| Problem statement |
Please transcribe exactly, and only, the lines of the data below between the line holding "LaunchOrder.v" and the line holding "PlanServer.v", inclusive.
****
(* ===== verification/_CoqProject ===== *)
-Q . S2P
Prelude.v
GoStrings.v
Provider.v
Digest.v
Dotenv.v
Ref.v
EnvExec.v
Template.v
Paths.v
Config.v
OpMetadata.v
SyncState.v
SyncInvariant.v
SyncFinalize.v
SyncJournal.v
SyncProps.v
GoEncoding.v
GoTime.v
Targets.v
TargetProps.v
Envelope.v
Replay.v
EnvelopeProps.v
Retry.v
Effects.v
SyncRun.v
SyncRunProps.v
SyncOutcome.v
Json.v
LaunchError.v
JsonScan.v
Base64.v
LaunchTypes.v
LaunchManifest.v
LaunchProps.v
LaunchFixture.v
LaunchSession.v
LaunchSessionProps.v
LaunchRuntime.v
LaunchRuntimeProps.v
LaunchOrder.v
LaunchProvider.v
LaunchSupervisor.v
LaunchSupervisorProps.v
LaunchRecovery.v
LaunchHelper.v
LaunchHelperProps.v
LaunchDelivery.v
LaunchProcess.v
LaunchChannelFixture.v
TimeParse.v
Keystore.v
Local.v
LocalProps.v
LocalFixture.v
LocalStore.v
StateManifest.v
StateManifestProps.v
StateMigration.v
StateMigrationSteps.v
StateMigrationProps.v
StateMigrationRecovery.v
StateMigrationFixture.v
ComposeGen.v
ComposeGenProps.v
ComposeGenAccept.v
ComposeGenFixture.v
SyncStateCmd.v
SyncStateProps.v
SyncStateFixture.v
Differ.v
Scanner.v
ScannerProps.v
Generate.v
GenerateProps.v
Commands.v
CommandsProps.v
CommandsLocal.v
Azure.v
PlanServer.v
Lemma range_map_list_to_map site m : list_to_map (range_map site m) = m.
Proof.
  rewrite <-(list_to_map_to_list m) at 2. apply list_to_map_proper; [|apply range_map_perm].
  apply NoDup_range_map.
Qed.
(** Overwriting entries of the map the loop walks is a map over it. *)
Lemma overwrite_range site (g : A → bool) (f : A → A) m :
  overwrite g f (range_map site m) m = (λ a, if g a then f a else a) <$> m.
Proof.
  apply map_eq. intros k.
  rewrite overwrite_lookup, range_map_list_to_map, lookup_fmap by apply NoDup_range_map.
  destruct (m !! k) as [a|]; cbn; [|done]. by destruct (g a).
Qed.
Lemma overwrite_range_other {B} site (g : A → bool) (f : A → B) m (h : gmap string B) :
  overwrite g f (range_map site m) h = omap (λ a, if g a then Some (f a) else None) m ∪ h.
Proof.
  apply map_eq. intros k.
  rewrite overwrite_lookup, range_map_list_to_map, lookup_union, lookup_omap
    by apply NoDup_range_map.
  destruct (m !! k) as [a|]; cbn; [destruct (g a); cbn|]; by destruct (h !! k).
Qed.
End overwrite_range.

(** [keys(m)] sorted, as the code does before it prints names. *)
Definition sorted_keys {A} (m : gmap string A) : list string :=
  sort_strings (map_to_list m).*1.

Lemma elem_of_sorted_keys {A} (m : gmap string A) k : k ∈ sorted_keys m ↔ is_Some (m !! k).
Proof.
  unfold sorted_keys. rewrite elem_of_sort_strings, list_elem_of_fmap. split.
  - intros ([k' v] & -> & Hin%elem_of_map_to_list). eauto.
  - intros [v Hv]. exists (k, v). by rewrite elem_of_map_to_list.
Qed.

(** The duplicate-name check that several components run over a list: the first
element whose name an earlier element with another key already produced.
Repeating a key is not a collision. *)
Section collisions.
Context {A : Type} (skip : A → bool) (name key : A → string).

Fixpoint first_collision (seen : gmap string string) (l : list A) :
    option (string * string * string) :=
  match l with
  | [] => None
  | x :: l =>
    if skip x then first_collision seen l
    else match seen !! name x with
    | Some prev =>
      if decide (prev = key x) then first_collision (<[name x := key x]> seen) l
      else Some (name x, prev, key x)
    | None => first_collision (<[name x := key x]> seen) l
    end
  end.

Definition agree (x y : A) : Prop :=
  skip x = false → skip y = false → name x = name y → key x = key y.

(** The same condition for a list with one more element in front. *)
Definition agree_all (l : list A) : Prop := ∀ x y, x ∈ l → y ∈ l → agree x y.
Definition agree_seen (seen : gmap string string) (l : list A) : Prop :=
  ∀ x k, x ∈ l → skip x = false → seen !! name x = Some k → k = key x.

Lemma agree_all_cons x l :
  agree_all (x :: l) ↔ agree_all l ∧ ∀ y, y ∈ l → agree x y.
Proof.
  unfold agree_all, agree. split.
  - intros H. split; intros; apply H; auto; set_solver.
  - intros [H1 H2] y z [->|Hy]%elem_of_cons [->|Hz]%elem_of_cons; intros; auto.
    symmetry. by apply H2.
Qed.
Lemma agree_seen_cons seen x l :
  agree_seen seen (x :: l) ↔
  (skip x = false → ∀ k, seen !! name x = Some k → k = key x) ∧ agree_seen seen l.
Proof.
  unfold agree_seen. split.
  - intros H. split; intros; eapply H; eauto; set_solver.
  - intros [H1 H2] y k [->|Hy]%elem_of_cons; eauto.
Qed.
Lemma agree_seen_insert seen x l :
  skip x = false → (∀ k, seen !! name x = Some k → k = key x) →
  agree_seen (<[name x := key x]> seen) l ↔ agree_seen seen l ∧ ∀ y, y ∈ l → agree x y.
Proof.
  intros Hx Hk. unfold agree_seen, agree. split.
  - intros H. split.
    + intros y k Hy Hs Hn. apply (H y k Hy Hs). destruct (decide (name y = name x)) as [E|E].
      * rewrite E, lookup_insert_eq. rewrite E in Hn. by rewrite (Hk k).
      * by rewrite lookup_insert_ne.
    + intros y Hy _ Hs Hn. apply (H y _ Hy Hs). by rewrite Hn, lookup_insert_eq.
  - intros [H1 H2] y k Hy Hs. destruct (decide (name y = name x)) as [E|E].
    + rewrite E, lookup_insert_eq. intros [= <-]. by apply H2.
    + rewrite lookup_insert_ne by done. by apply H1.
Qed.

Lemma first_collision_None_aux seen l :
  first_collision seen l = None ↔ agree_all l ∧ agree_seen seen l.
Proof.
  revert seen. induction l as [|x l IH]; intros seen; simpl.
  { unfold agree_all, agree_seen. set_solver. }
  rewrite agree_all_cons, agree_seen_cons. destruct (skip x) eqn:Hx.
  { rewrite IH. assert (∀ y, agree x y) by (unfold agree; congruence). intuition congruence. }
  destruct (seen !! name x) as [prev|] eqn:Hs; [case_decide as Hp|].
  - rewrite IH, agree_seen_insert by (congruence || done). intuition congruence.
  - split; [done|]. intros (_ & H2 & _). by destruct Hp; apply H2.
  - rewrite IH, agree_seen_insert by (congruence || done). intuition congruence.
Qed.
(* ===== verification/Provider.v ===== *)
(** The provider data model (src/internal/provider/provider.go, mutation.go), the registry
of provider factories (registry.go) and the exit codes of the commands. *)

From S2P Require Import Prelude GoStrings.

(** * Instants *)

(** [time.Time] as nanoseconds since the zero time (1 January of year 1, UTC);
the code compares, orders and subtracts instants. *)
Abbreviation time := Z.
Definition is_zero (t : time) : bool := (t =? 0)%Z.
Definition after (t u : time) : bool := (u <? t)%Z.
Definition second : Z := 1000000000.
(** Seconds between the zero time and the Unix epoch. *)
Definition unix_to_internal : Z := 62135596800.
Definition unix (t : time) : Z := (t / second - unix_to_internal)%Z.
(** [t.Sub(u)] saturates at the range of [time.Duration] (int64). *)
Definition max_int64 : Z := 9223372036854775807.
Definition min_int64 : Z := (-9223372036854775808)%Z.
Definition time_sub (t u : time) : Z := Z.max min_int64 (Z.min max_int64 (t - u)).

(** * Capabilities *)

(** [type Capability string]: any string may be read back from a file. *)
Definition Capability : Type := string.
Definition CapabilityNativeCAS : Capability := "native_cas".
Definition CapabilityEnforcedExclusive : Capability := "enforced_exclusive".
Definition CapabilityOwnerRiskGate : Capability := "owner_risk_gate".
Definition CapabilityBlocked : Capability := "blocked".

Definition capability_Valid (c : Capability) : bool :=
  bool_decide (c = CapabilityNativeCAS) || bool_decide (c = CapabilityEnforcedExclusive)
  || bool_decide (c = CapabilityOwnerRiskGate) || bool_decide (c = CapabilityBlocked).

(** * Secrets *)

Record SecretMeta := {
  Description : string;
  Tags : gmap string string;
  CreatedAt : time;
  UpdatedAt : time;
  CreatedBy : string;
  ExpiresAt : time;
}.
Record Secret := { Key : string; Value : string; sec_Version : Z; Meta : SecretMeta }.

Definition no_meta : SecretMeta :=
  {| Description := ""; Tags := ∅; CreatedAt := 0; UpdatedAt := 0; CreatedBy := "";
     ExpiresAt := 0 |}.
Definition mk_secret (k v : string) : Secret :=
  {| Key := k; Value := v; sec_Version := 0; Meta := no_meta |}.

(** The errors of provider.go, with one of a provider's own. *)
Inductive provider_error := ErrNotFound | ErrCapabilityNotSupported | ErrProvider (message : string).
Record Capabilities := mkCapabilities {
  cap_Write : bool; cap_Versioning : bool; cap_Tagging : bool; cap_Rotation : bool; cap_AuditLog : bool;
  cap_MaxValueKB : Z }.

(** A write whose value may have been committed while something else is open
(mutation.go); it never carries the value. *)
Record PartialCommitError := mkPartialCommit {
  pc_Provider : string; pc_Key : string; pc_PreVersion : Z; pc_CommitState : string;
  pc_Version : Z; pc_ObservedVersion : Z; pc_TagState : string }.
Definition TagReconciliationRequired : string := "tag_reconciliation_required".
Definition TagReconciliationUnknown : string := "tag_reconciliation_unknown".
Definition MutationCommitUnknown : string := "unknown".

(** * The registry *)

(** Factories by name, over the configuration they read and the providers they make; the
lock around the map is not represented, since each operation holds it throughout. *)
Section registry.
Context {Config Provider_ E : Type}.
Definition Factory : Type := Config → result E Provider_.
Abbreviation Registry := (gmap string Factory).
Inductive registry_error :=
| UnknownProvider (name : string) (available : list string)
| FactoryError (e : E).

Definition NewRegistry : Registry := ∅.
Definition Register (name : string) (factory : Factory) (r : Registry) : Registry := <[name := factory]> r.
Definition Providers (r : Registry) : list string := sorted_keys r.
Definition New (name : string) (cfg : Config) (r : Registry) : result registry_error Provider_ :=
  match r !! name with
  | None => Err (UnknownProvider name (Providers r))
  | Some factory => match factory cfg with Ok p => Ok p | Err e => Err (FactoryError e) end
  end.

(** The names are sorted, and they are the ones that [New] knows. *)
Lemma Providers_spec r :
  StronglySorted String.le (Providers r) ∧ NoDup (Providers r) ∧
  ∀ name cfg, name ∈ Providers r ↔ New name cfg r ≠ Err (UnknownProvider name (Providers r)).
Proof.
  split; [apply sort_strings_sorted|]. split.
  { unfold Providers, sorted_keys. rewrite sort_strings_perm. apply NoDup_fst_map_to_list. }
  intros name cfg. unfold Providers at 1. rewrite elem_of_sorted_keys. unfold New.
  destruct (r !! name) as [f|]; [|split; [intros [? [=]]|intros H; by destruct H]].
  split; [intros _; by destruct (f cfg)|intros _; by eexists].
Qed.
(** The factory registered last under a name makes the provider; others are not touched. *)
Lemma New_Register name factory r name' cfg :
  New name' cfg (Register name factory r) =
    if decide (name' = name) then match factory cfg with Ok p => Ok p | Err e => Err (FactoryError e) end
    else match r !! name' with
         | Some f => match f cfg with Ok p => Ok p | Err e => Err (FactoryError e) end
         | None => Err (UnknownProvider name' (Providers (Register name factory r)))
         end.
Proof.
  unfold New, Register. destruct (decide (name' = name)) as [->|Hne]; [by rewrite lookup_insert_eq|].
  by rewrite lookup_insert_ne.
Qed.
End registry.

(** * Exit codes (src/pkg/skret/errors.go) *)

Definition ExitSuccess : Z := 0.
Definition ExitGenericError : Z := 1.
Definition ExitConfigError : Z := 2.
Definition ExitProviderError : Z := 3.
Definition ExitAuthError : Z := 4.
Definition ExitNotFoundError : Z := 5.
Definition ExitConflictError : Z := 6.
Definition ExitNetworkError : Z := 7.
Definition ExitValidationError : Z := 8.
Definition ExitDrift : Z := 9.
Definition ExitLeakFound : Z := 10.
Definition ExitExecError : Z := 125.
****
| Answer |
LaunchOrder.v
LaunchProvider.v
LaunchSupervisor.v
LaunchSupervisorProps.v
LaunchRecovery.v
LaunchHelper.v
LaunchHelperProps.v
LaunchDelivery.v
LaunchProcess.v
LaunchChannelFixture.v
TimeParse.v
Keystore.v
Local.v
LocalProps.v
LocalFixture.v
LocalStore.v
StateManifest.v
StateManifestProps.v
StateMigration.v
StateMigrationSteps.v
StateMigrationProps.v
StateMigrationRecovery.v
StateMigrationFixture.v
ComposeGen.v
ComposeGenProps.v
ComposeGenAccept.v
ComposeGenFixture.v
SyncStateCmd.v
SyncStateProps.v
SyncStateFixture.v
Differ.v
Scanner.v
ScannerProps.v
Generate.v
GenerateProps.v
Commands.v
CommandsProps.v
CommandsLocal.v
Azure.v
PlanServer.v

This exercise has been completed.